B03N

Immune-mediated pathology as a consequence of impaired lymphocyte-extracellular matrix interactions

Project Summary

This project explores impaired lymphocyte-extracellular matrix interactions as the basis of immune-mediated pathology. Dystrophic epidermolysis bullosa (DEB) is a genetic skin fragility disorder. The protein at fault is collagen VII (Col VII). Although Col VII has wide tissue expression, DEB pathology has so far almost exclusively been attributed to its deficiency in skin. However, Col VII is also present in immune organs. Recently, we were the first to describe an innate immune deficiency in DEB. The innate immune defect is due to loss of Col VII – cochlin interactions in the extracellular matrix of secondary lymphoid organs, which systemically regulate antibacterial surveillance by activating inflammatory cells.

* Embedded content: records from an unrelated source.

(* ===== verification/WorkerSafe.v ===== *)
(** * What a worker run does

    Properties of [WorkerRun] on every host, provider and delivery sink.  Each
    step of the loop is described by [delta]: the turns begun, the provider
    calls made, the receipts pushed and the deliveries requested between two
    states, and the calls billed; deltas compose. *)

From S2P Require Import Prelude BTree Text Time Substring RunState Kickoff LoopRun WorkerAction Guardrails Thoughts WorkerTools WorkerConfined ReceiptSummary WorkerRun.

(** ** Weakest preconditions *)

Section wp.
Context {W : Type}.

Definition wpr {A} (m : M (W := W) A) (Q : A → RunState W → Prop) (s : RunState W) : Prop := Q (m s).2 (m s).1.

Lemma wpr_bind {A B} (m : M A) (k : A → M B) Q s : wpr m (λ a, wpr (k a) Q) s → wpr (bind m k) Q s.
Proof. unfold wpr, bind. by destruct (m s). Qed.

Lemma wpr_mono {A} (m : M A) (Q Q' : A → RunState W → Prop) s :
  wpr m Q s → (∀ a s', Q a s' → Q' a s') → wpr m Q' s.
Proof. unfold wpr. auto. Qed.

Lemma wpr_ret {A} (a : A) (Q : A → RunState W → Prop) s : Q a s → wpr (ret a) Q s.
Proof. done. Qed.

Lemma wpr_gets {A} (f : RunState W → A) (Q : A → RunState W → Prop) s : Q (f s) s → wpr (gets f) Q s.
Proof. done. Qed.
End wp.

(** ** Deltas *)

(** Receipts numbered on from [k]. *)
Fixpoint numbered_from (k : N) (rs : list ToolReceipt) : Prop :=
  match rs with
  | [] => True
  | r :: rs' => rc_sequence r = k + 1 ∧ numbered_from (k + 1) rs'
  end.

Lemma numbered_from_app k rs rs' :
  numbered_from k rs → numbered_from (k + len rs) rs' → numbered_from k (rs ++ rs').
Proof.
  revert k. induction rs as [|r rs IH]; intros k; [by rw len_nil N.add_0_r|].
  rw len_cons -app_comm_cons. cbn [numbered_from]. intros [Hr Hrs] Hrs'. split; [done|].
  apply IH; [done|]. by replace (k + 1 + len rs) with (k + (1 + len rs)) by lia.
Qed.

(** The session whose calls are billed, if they are. *)
Definition billed_session (c : WorkerConfig) : option rstr :=
  match attribution c with Some a => if cost_sink c then Some (ca_session a) else None | None => None end.

Fixpoint call_ids (session : rstr) (k : N) (n : nat) : list rstr :=
  match n with
  | O => []
  | Datatypes.S n => (session ++ lit "/call-" ++ dec (k + 1)) :: call_ids session (k + 1) n
  end.

Lemma call_ids_app session k n m :
  call_ids session k (n + m) = call_ids session k n ++ call_ids session (k + N.of_nat n) m.
Proof.
  revert k. induction n as [|n IH]; intros k; cbn [call_ids Nat.add app]; [by rw N.add_0_r|].
  rw IH. do 3 f_equal. lia.
Qed.

(** The request ids of one session among some rows. *)
Definition ids_of (session : rstr) (rows : list CostEntry) : list rstr :=
  ce_request_id <$> List.filter (λ e, bool_decide (ca_session (ce_attribution e) = session)) rows.

Lemma ids_of_app session rows rows' : ids_of session (rows ++ rows') = ids_of session rows ++ ids_of session rows'.
Proof. unfold ids_of. by rw List.filter_app fmap_app. Qed.

(** An access a sub-session with this allowlist may make. *)
Definition child_access (allowed : list InternalTool) (e : Access) : Prop :=
  mutates e = false ∧ ∀ t, tool_of_access e = Some t → t ∈ allowed.

Section delta.
Context {W : Type} (c : WorkerConfig).
Implicit Types s : RunState W.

Our proposed work for this funding period has the following objectives: I) Delineate the role of Col VII in B cell development and homeostasis using patient material and transgenic mice. II) Elucidate the cause of an altered immunization response in DEB. III) Characterize and elucidate the cause of autoreactive antibodies in DEB and their implication for disease progression. IV) Explore the impact of autoimmunity on the skin phenotype in DEB patients. Collectively, by addressing paradox immune reactions occurring in a genetic extracellular matrix disease, we will start to unravel the previously largely underappreciated active involvement of the extracellular matrix in immunity.